Good problems to have, and how to solve them
Sometimes in startupland you will be faced with what people call good problems to have. Good problems to have relate to growth and scaling. Too many inbound requests, too much data, too may users and so on. If your greatest worries are how you could be growing faster, those are good problems to have.
These kind of problems will have you feeling like you’re drowning, literally swamped and feeling like there are not enough hours in a day. One of the VC’s we like refers to this as “the breaking point,” and he says that this is the point where you should consider fundraising, not before and not after. So fundraising is indeed one way to deal with this issue, but money doesn’t always solve the problem - and money isn’t always available.
In general, there are four approaches you can take and which approach is easiest will depend on the company’s situation and the problem at hand.
Brute Force
We all know the brute force method. Keep doing more of the same. Increase ad spend to increase traffic. Hire more sales people to tackle more leads. Add more RAM/CPU to process more data. Brute force is the most obvious answer and also the most costly. It’s returns are generally linear or worse as there tend to be limits to this kind of growth as it has diminishing returns. Moreover, if you focus your efforts on a brute force tactic, you open yourself to competition with bigger guns (ie. the Rocket Internet approach).
Change the product
Design and user-experience can have a phenomenal impact on how users interact with your product and how they value it. Or it might not. If you are not solving a real problem for the user, it doesn’t really matter how beautiful or user-friendly it is. Then again, if users are not keen to purchase things in their shopping basket because the checkout process is really confusing (or requires visiting another site), then spending a week thinking about how this could be designed better could yield unexpected, positive and lasting outcomes. Revamping your product through design or a much-requested feature can change the slope of your growth by 10%, 20% or maybe more. But the order of magnitude is in the 1-2x range.
Unlike the brute force method, product change is of course more sustainable and doesn’t require continued investment every month, but even the iPhone starts to look old after a few years. If you are successful, soon your competitors will develop similar features to mimic your success so continued investment in the product becomes necessary. Ultimately, if there are two great shopping basket checkout methods, you can only choose one, so enhancements may be limited.
Leverage users
Another way to jump start growth is through your users. Imagine if Tripadvisor had tried to brute force all their restaurant reviews. Instead, they leveraged the power of the crowd to generate that content for them. Successful marketplace companies have employed this to devastating effect. Think of Ebay, Amazon or more recently, AirBnB. They all started as small, fledgling platforms but thanks to the ingenuity of their founders, they found a way to persuade buyers and sellers that there was no better place to go to market. Good open source projects are also able to leverage users to great effect.
Social and communication platforms have an even greater network effect. You can’t Skype or Whatsapp alone. These products naturally encourage viral adoption and hence didn’t require a ton of features or sales teams to build out. Dropbox is another that leveraged its users to “sell” its product for them as you automatically had to sign up if a Dropbox user shared something with you.
As expected, network effects can have a dramatic, exponential impact on growth. While some products and business models naturally lend themselves to network effects (marketplaces, social networks, messaging, etc.) users can be leveraged in any business. Forums and message boards can be set up for users to support each other. Certifications and partnerships worked wonders for the large enterprise vendors to distribute and establish themselves within organisations and industries.
Change the business model
As a business scales, you also have to find ways to scale the side-effects of the business. Support is a good example. Early customers will flood you with support requests as you will undoubtabley have not enough documentation often your early adopters will have a personal connection (which made them take the leap of faith in the first place). You won’t mind the support queries as they will highlight missing features or bugs in your product, but as you scale, support will increasingly become a costly challenge.

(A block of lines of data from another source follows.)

(** An update that changes none of the objects it is applied to changes
    nothing. *)
Lemma update_all_id upd ls (h : gmap loc Iterator_base) :
  (forall l it, l ∈ ls -> h !! l = Some it -> upd it = it) ->
  update_all upd ls h = h.
Proof.
  revert h. induction ls as [|l ls IH]; intros h Hid; [done|].
  rewrite update_all_cons.
  assert (alter upd l h = h) as ->.
  { apply map_eq. intros l'. destruct (decide (l = l')) as [<-|Hne].
    - rewrite lookup_alter_eq. destruct (h !! l) as [it|] eqn:Hl; [|done].
      simpl. f_equal. apply (Hid l); [apply elem_of_cons; by left|done].
    - by rewrite lookup_alter_ne. }
  apply IH. intros l' it Hl'. apply Hid. apply elem_of_cons. by right.
Qed.

(** Two updates in a row over the same registry are the update by the
    composition. *)
Lemma update_all_compose upd1 upd2 ls (h : gmap loc Iterator_base) :
  NoDup ls ->
  update_all upd2 ls (update_all upd1 ls h) = update_all (upd2 ∘ upd1) ls h.
Proof.
  intros Hnd. apply map_eq. intros l.
  destruct (decide (l ∈ ls)) as [Hl|Hl].
  - rewrite !update_all_in by done. by destruct (h !! l).
  - by rewrite !update_all_notin.
Qed.

(** ** The assertion *)

Lemma AdjustIterators_body_no_assert bits aModPos aAdjustment l m :
  AdjustIterators_body bits aModPos aAdjustment l m <> AssertionFailure.
Proof.
  unfold AdjustIterators_body, bind, read_mPosition, write_mPosition, read_mNext, ret.
  destruct (cells m !! l) as [it|] eqn:Hl; [|done].
  destruct (aModPos <? mPosition it).
  - rewrite Hl. simpl. by rewrite lookup_insert_eq.
  - by rewrite Hl.
Qed.

Lemma while_iter_no_assert body :
  (forall l m, body l m <> AssertionFailure) ->
  forall fuel p m, while_iter fuel body p m <> AssertionFailure.
Proof.
  intros Hbody. induction fuel as [|fuel IH]; intros [l|] m; simpl; try done.
  unfold bind. specialize (Hbody l m).
  destruct (body l m) as [[next m']| | |]; [apply IH|done..].
Qed.

(** A call whose adjustment is neither +1 nor -1 stops at the assertion,
    before the loop. *)
Lemma AdjustIterators_rejects bits fuel aModPos aAdjustment m :
  ~ (aAdjustment = 1 \/ aAdjustment = -1) ->
  AdjustIterators bits fuel aModPos aAdjustment m = AssertionFailure.
Proof.
  intros Hadj. unfold AdjustIterators, bind, MOZ_ASSERT.
  destruct (Z.eqb_spec aAdjustment (-1)) as [->|Hm]; [exfalso; apply Hadj; by right|].
  destruct (Z.eqb_spec aAdjustment 1) as [->|Hp]; [exfalso; apply Hadj; by left|].
  reflexivity.
Qed.

(** A call whose adjustment is +1 or -1 passes the assertion, and nothing
    after it asserts. *)
Lemma AdjustIterators_accepts bits fuel aModPos aAdjustment m :
  aAdjustment = 1 \/ aAdjustment = -1 ->
  AdjustIterators bits fuel aModPos aAdjustment m <> AssertionFailure.
Proof.
  intros Hadj. unfold AdjustIterators, bind, MOZ_ASSERT.
  assert ((aAdjustment =? -1) || (aAdjustment =? 1) = true) as ->.
  { destruct Hadj as [-> | ->]; reflexivity. }
  simpl. apply while_iter_no_assert. apply AdjustIterators_body_no_assert.
Qed.

(** ** The properties of the two operations *)

(** C1. On a registry of live cursors, [AdjustIterators(aModPos, aAdjustment)]
    with an adjustment of +1 or -1 runs to completion; every cursor whose
    position is strictly greater than [aModPos] then holds its former
    position plus the adjustment (the sum being taken in [index_type]), and
    every cursor whose position is at most [aModPos] holds the position it
    had. *)
Theorem AdjustIterators_positions bits fuel aModPos aAdjustment m ls :
  live m ls ->
  (length ls <= fuel)%nat ->
  aAdjustment = 1 \/ aAdjustment = -1 ->
  exists m',
    AdjustIterators bits fuel aModPos aAdjustment m = Done (tt, m') /\
    forall l, l ∈ ls ->
      exists pos pos',
        position_at m l = Some pos /\
        position_at m' l = Some pos' /\
        (aModPos < pos -> pos' = to_index bits (pos + aAdjustment)) /\
        (pos <= aModPos -> pos' = pos).
Proof.
  intros Hlive Hfuel Hadj. eexists. split.
  { by apply AdjustIterators_run with (ls := ls). }
  intros l Hl. rewrite position_update_all by done. unfold position_at.
  destruct (registry_lookup _ _ _ _ Hlive Hl) as [it Hit]. rewrite Hit. simpl.
  exists (mPosition it), (mPosition (adjust_one bits aModPos aAdjustment it)).
  split; [done|]. split; [done|]. unfold adjust_one.
  destruct (Z.ltb_spec aModPos (mPosition it)); simpl.
  - split; [|lia]. intros _. apply index_add_mod.
  - split; [lia|done].
Qed.

(** C2. On a registry of live cursors, [ClearIterators()] runs to completion
    and leaves every live cursor at position zero, whatever position it had;
    the same cursors are live afterwards, so none of them is left at another
    position. *)
Theorem ClearIterators_zeroes_positions fuel m ls :
  live m ls ->
  (length ls <= fuel)%nat ->
  exists m',
    ClearIterators fuel m = Done (tt, m') /\
    live m' ls /\
    forall l, l ∈ ls -> position_at m' l = Some 0.
Proof.
  intros Hlive Hfuel. eexists. split.
  { by apply ClearIterators_run with (ls := ls). }
  split. { by apply live_update_all. }
  intros l Hl. rewrite position_update_all by done.
  destruct (registry_lookup _ _ _ _ Hlive Hl) as [it ->]. done.
Qed.

(** C3. [AdjustIterators] ends in the assertion failure exactly when the
    adjustment is neither +1 nor -1: such a call is aborted at once, without
    a resulting store, on every store and for every position; with an
    adjustment of +1 or -1 the assertion failure is never the outcome. *)
Theorem AdjustIterators_assertion bits fuel aModPos aAdjustment m :
  AdjustIterators bits fuel aModPos aAdjustment m = AssertionFailure <->
  ~ (aAdjustment = 1 \/ aAdjustment = -1).
Proof.
  split.
  - intros Hfail Hadj. by apply (AdjustIterators_accepts bits fuel aModPos aAdjustment m).
  - apply AdjustIterators_rejects.
Qed.

Lemma live_with_position m ls l v : live m ls -> live (with_position m l v) ls.
Proof.
  unfold live, with_position. simpl. apply registry_links. intros l'.
  apply (update_all_links _ [l] (cells m) l'). done.
Qed.

Lemma position_with_position_ne m l l' v :
  l <> l' -> position_at (with_position m l v) l' = position_at m l'.
Proof.
  intros Hne. unfold position_at, with_position. simpl.
  by rewrite lookup_alter_ne.
Qed.

(** C4. For an adjustment of +1 or -1 there is one rule, fixed by [aModPos]
    and the adjustment alone, that gives the position of every live cursor
    after [AdjustIterators] from the position of that same cursor before the
    call, on every registry; and for two distinct live cursors, replacing
    the position of the second before the call by any value leaves the
    position of the first after the call as it was. *)
Theorem AdjustIterators_cursors_independent bits aModPos aAdjustment :
  aAdjustment = 1 \/ aAdjustment = -1 ->
  exists rule : Z -> Z,
    (forall fuel m ls,
       live m ls -> (length ls <= fuel)%nat ->
       exists m',
         AdjustIterators bits fuel aModPos aAdjustment m = Done (tt, m') /\
         forall l, l ∈ ls ->
           is_Some (position_at m l) /\
           position_at m' l = rule <$> position_at m l) /\
    (forall fuel m ls l1 l2 v,
       live m ls -> (length ls <= fuel)%nat ->
       l1 ∈ ls -> l2 ∈ ls -> l1 <> l2 ->
       exists m1 m2,
         AdjustIterators bits fuel aModPos aAdjustment m = Done (tt, m1) /\
         AdjustIterators bits fuel aModPos aAdjustment (with_position m l2 v) =
           Done (tt, m2) /\
         position_at m2 l1 = position_at m1 l1).
Proof.
  intros Hadj.
  exists (fun pos => if aModPos <? pos then index_add bits pos aAdjustment else pos).
  assert (forall m ls l, live m ls -> l ∈ ls ->
    position_at (set_cells m (update_all (adjust_one bits aModPos aAdjustment) ls (cells m))) l =
    (fun pos => if aModPos <? pos then index_add bits pos aAdjustment else pos)
      <$> position_at m l) as Hrule.
  { intros m ls l Hlive Hl. rewrite position_update_all by done.
    unfold position_at. destruct (cells m !! l) as [it|]; [|done]. simpl.
    unfold adjust_one. by destruct (aModPos <? mPosition it). }
  split.
  - intros fuel m ls Hlive Hfuel. eexists. split.
    { by apply AdjustIterators_run with (ls := ls). }
    intros l Hl. split; [by apply live_position with (ls := ls)|].
    by apply Hrule.
  - intros fuel m ls l1 l2 v Hlive Hfuel Hl1 Hl2 Hne.
    pose proof (live_with_position m ls l2 v Hlive) as Hlive2.
    eexists. eexists. split; [|split].
    + by apply AdjustIterators_run with (ls := ls).
    + by apply AdjustIterators_run with (ls := ls).
    + rewrite !Hrule by done. by rewrite position_with_position_ne.
Qed.

(** C5. Both operations yield no value and change positions of live cursors
    only: after either of them the receiver (with its head pointer), the
    link of every object, the set of allocated objects, every object that
    is not a live cursor, and the registry itself are what they were. *)
Theorem operations_frame bits fuel aModPos aAdjustment m ls :
  live m ls ->
  (length ls <= fuel)%nat ->
  aAdjustment = 1 \/ aAdjustment = -1 ->
  exists ma mc : memory,
    AdjustIterators bits fuel aModPos aAdjustment m = Done (tt, ma) /\
    ClearIterators fuel m = Done (tt, mc) /\
    only_positions_differ m ma ls /\
    only_positions_differ m mc ls.
Proof.
  intros Hlive Hfuel Hadj. eexists. eexists. split; [|split; [|split]].
  - by apply AdjustIterators_run with (ls := ls).
  - by apply ClearIterators_run with (ls := ls).
  - apply only_positions_differ_update_all; [|done].
    apply adjust_one_next.
  - by apply only_positions_differ_update_all.
Qed.

(** Each operation is its loop started at [mIterators]. *)
Lemma ClearIterators_loop fuel m :
  ClearIterators fuel m =
  while_iter fuel ClearIterators_body (mIterators (this_obj m)) m.
Proof. reflexivity. Qed.

Lemma AdjustIterators_loop bits fuel aModPos aAdjustment m :
  aAdjustment = 1 \/ aAdjustment = -1 ->
  AdjustIterators bits fuel aModPos aAdjustment m =
  while_iter fuel (AdjustIterators_body bits aModPos aAdjustment)
    (mIterators (this_obj m)) m.
Proof.
  intros Hadj. unfold AdjustIterators, bind, MOZ_ASSERT.
  assert ((aAdjustment =? -1) || (aAdjustment =? 1) = true) as ->.
  { destruct Hadj as [-> | ->]; reflexivity. }
  reflexivity.
Qed.

(** C6. On a registry that ends in [nullptr], with one unit of fuel per
    live cursor, both operations terminate: [ClearIterators] completes,
    [AdjustIterators] completes when the adjustment is +1 or -1 and fails
    the assertion otherwise (it has no other outcome).  The run of each
    loop is one pass of its body on each live cursor, in list order, and
    nothing else: its outcome is that of [passes] over the registry, the
    objects it visits are the registry, no cursor occurs twice in it, and
    with fewer units of fuel than live cursors the loop is cut off before
    it has reached them all. *)
Theorem operations_terminate bits fuel aModPos aAdjustment m ls :
  live m ls ->
  (length ls <= fuel)%nat ->
  NoDup ls /\
  (exists mc, ClearIterators fuel m = Done (tt, mc) /\
              passes ClearIterators_body ls m = Done (tt, mc)) /\
  visits fuel ClearIterators_body (mIterators (this_obj m)) m = ls /\
  ((exists ma, AdjustIterators bits fuel aModPos aAdjustment m = Done (tt, ma)) \/
   AdjustIterators bits fuel aModPos aAdjustment m = AssertionFailure) /\
  (aAdjustment = 1 \/ aAdjustment = -1 ->
   exists ma, AdjustIterators bits fuel aModPos aAdjustment m = Done (tt, ma) /\
              passes (AdjustIterators_body bits aModPos aAdjustment) ls m =
                Done (tt, ma)) /\
  visits fuel (AdjustIterators_body bits aModPos aAdjustment)
    (mIterators (this_obj m)) m = ls /\
  (forall fuel', (fuel' < length ls)%nat ->
     ClearIterators fuel' m = OutOfFuel /\
     (aAdjustment = 1 \/ aAdjustment = -1 ->
      AdjustIterators bits fuel' aModPos aAdjustment m = OutOfFuel)).
Proof.
  intros Hlive Hfuel.
  pose proof (visits_run _ clear_one ClearIterators_body_run clear_one_next
                ls fuel _ m Hlive Hfuel) as Hvc.
  pose proof (visits_run _ _ (AdjustIterators_body_run bits aModPos aAdjustment)
                (adjust_one_next bits aModPos aAdjustment)
                ls fuel _ m Hlive Hfuel) as Hva.
  assert (aAdjustment = 1 \/ aAdjustment = -1 ->
          exists ma, AdjustIterators bits fuel aModPos aAdjustment m = Done (tt, ma) /\
                     passes (AdjustIterators_body bits aModPos aAdjustment) ls m =
                       Done (tt, ma))
    as Hdone.
  { intros Hadj. eexists. split; [by apply AdjustIterators_run with (ls := ls)|].
    rewrite <- (AdjustIterators_run bits fuel aModPos aAdjustment m ls) by done.
    rewrite (AdjustIterators_loop bits fuel aModPos aAdjustment m Hadj).
    rewrite <- Hva at 1. symmetry. apply while_iter_visits.
    rewrite <- (AdjustIterators_loop bits fuel aModPos aAdjustment m Hadj).
    by rewrite (AdjustIterators_run bits fuel aModPos aAdjustment m ls). }
  split; [by apply registry_NoDup with (h := cells m) (p := mIterators (this_obj m))|].
  split.
  { eexists. split; [by apply ClearIterators_run with (ls := ls)|].
    rewrite <- (ClearIterators_run fuel m ls) by done.
    rewrite (ClearIterators_loop fuel m).
    rewrite <- Hvc at 1. symmetry. apply while_iter_visits.
    rewrite <- (ClearIterators_loop fuel m).
    by rewrite (ClearIterators_run fuel m ls). }
  split; [done|].
  split.
  { destruct (decide (aAdjustment = 1 \/ aAdjustment = -1)) as [Hadj|Hadj].
    - left. destruct (Hdone Hadj) as [ma [Hma _]]. by exists ma.
    - right. by apply AdjustIterators_rejects. }
  split; [done|]. split; [done|].
  intros fuel' Hshort. split.
  - rewrite (ClearIterators_loop fuel' m).
    by apply (while_iter_short _ clear_one ClearIterators_body_run clear_one_next ls).
  - intros Hadj. rewrite (AdjustIterators_loop bits fuel' aModPos aAdjustment m Hadj).
    by apply (while_iter_short _ _ (AdjustIterators_body_run bits aModPos aAdjustment)
                (adjust_one_next bits aModPos aAdjustment) ls).
Qed.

To solve this increasing support cost, you could just hire more support staff and brute force the issue. Alternatively, you could change the product and create helpful hints and links next to features or you could leverage users to create a forum and let users answer other users’ questions. Each of these could have drawbacks of course or might simply not be possible. In these situations, changing the business model could be appropriate. You could offer support packages and charge per ticket, or offer X number of support queries/month. More radically, if you realise the real value is in the support, you could open source the software and only charge for support. This could drive further adoption of the software and as a consequence, your support revenue.
Business model changes are also particularly interesting to consider in marketplace-type businesses. AirBnB would have been much harder to grow if it charged homeowners a monthly fee instead of charging renters each time they booked. Linkedin has recently started to shift from a completely free social network/advertising model popularized a la Facebook to a more freemium model of restricting users to X number of profile views/searches per month and with additional features to users who pay more. This will no doubt improve short term revenue, but could slow down user growth. Changing the business model can also change the market you are in. Linkedin may have been seen as a Facebook competitor, but is now probably better defined as being in the recruitment industry.
There is often no right answer to dealing with scaling problems but i would recommend considering the more creative options available before diving into the brute force approach.